Quelques pas dans la rue, le bruit lointain de la ville, et ce silence étrange entre nous trois, chargé de ce qui n’était plus dit.
Le restaurant était discret, presque feutré.
Une lumière douce, des tables espacées, une atmosphère propice aux confidences… ou aux glissements.
Quand nous sommes arrivés devant la table, il n’a pas hésité.
Le guide s’est naturellement placé à côté de Florence.
Moi, en face.
Ce n’était pas une question.
Pas une demande.
Juste une évidence qui s’imposait sans mot.
Florence a marqué un léger temps d’arrêt.
Une seconde à peine.
Puis elle s’est assise.
Et là, j’ai senti son attitude changer.
Plus droite.
Plus attentive.
Moins rieuse.
Comme si, soudain, elle prenait conscience que ce dîner n’était plus un simple prolongement de la promenade… mais une étape de plus vers quelque chose qu’on ne pourrait plus vraiment arrêter.

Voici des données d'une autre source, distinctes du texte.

(** * Kaggle MCP server: credential resolver and competition tools

    A shallow embedding of [src/server.py] ([load_kaggle_config]) and of
    [src/tools/competitions.py] (the seven competition tools), together
    with the fragment of the Python run time they rely on: values,
    truthiness, [str], [getattr], iteration, [json.dumps(..., indent=2)],
    [os.environ] and the file system calls the tools make.

    Conventions.
    - A Python [str] is a Rocq [string]; every character stands for the
      code point of the same number (0..255).  Which strs the
      environment refuses is decided by the filesystem encoding of the
      machine, a parameter of the resolver.
    - Floats do not occur in the value universe.
    - A fault is an instance of [Exception] (what [except Exception]
      catches); it carries its class name and [str(e)].  The faults
      that are not ([KeyboardInterrupt], [SystemExit]) occur in [main]
      only, as a separate way for [mcp.run] to end. *)

From Stdlib Require Import ZArith Ascii String List Bool Lia.
From stdpp Require Import gmap strings list fin_maps pretty.

Open Scope string_scope.
Set Warnings "-register-all".

(** ** Python values *)
Module Py.

Record exn := Exn { exn_class : string; exn_text : string }.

Le guide parlait beaucoup.
À elle surtout.
Toujours penché dans sa direction.
Sa voix basse, posée.
Des phrases simples, mais dites trop près.
Florence répondait, mais différemment qu’avant.
Moins spontanée.
Plus lente.
Comme si chaque mot devait passer par un filtre intérieur :
jusqu’où je peux aller sans dépasser la ligne ?
Et moi, je regardais.
Je voyais ses mains posées sur la table, parfois trop proches des siennes.
Je voyais ses épaules légèrement tournées vers lui, alors que mon regard, lui, restait en face.
Je voyais surtout cette tension dans ses yeux :
celle de quelqu’un qui comprend que le jeu est allé trop loin pour faire semblant de reculer.
Le guide, lui, forçait doucement.
Pas par des gestes.
Par sa présence.
Par son assurance tranquille.
Par cette manière de se comporter comme si sa place était déjà acquise.
Il ne me regardait presque plus.
Mais de temps en temps, il levait les yeux vers moi.
Un regard bref.
Presque complice.
Comme pour vérifier que je laissais faire.
Et je laissais.
Sans parler.
Sans intervenir.
En approuvant uniquement par mon silence.
Le repas s’est déroulé ainsi.
Entre banalité apparente et tension intérieure.
Des plats choisis, des verres partagés, des rires qui revenaient parfois…
mais avec cette sensation constante que quelque chose de plus profond se jouait sous la surface.
Quand nous avons quitté le restaurant, la nuit était tombée.
Florence s’est levée lentement.
Il lui a tenu la chaise sans y penser.
Elle l’a remercié d’un sourire discret.
Et à ce moment-là, j’ai compris :
ce n’était plus seulement une histoire de regard.
Ce n’était plus seulement une tension.
C’était devenu une situation.
Une dynamique.
Une direction.
Et intérieurement, je savais déjà que la suite ne se jouerait plus dans un lieu public.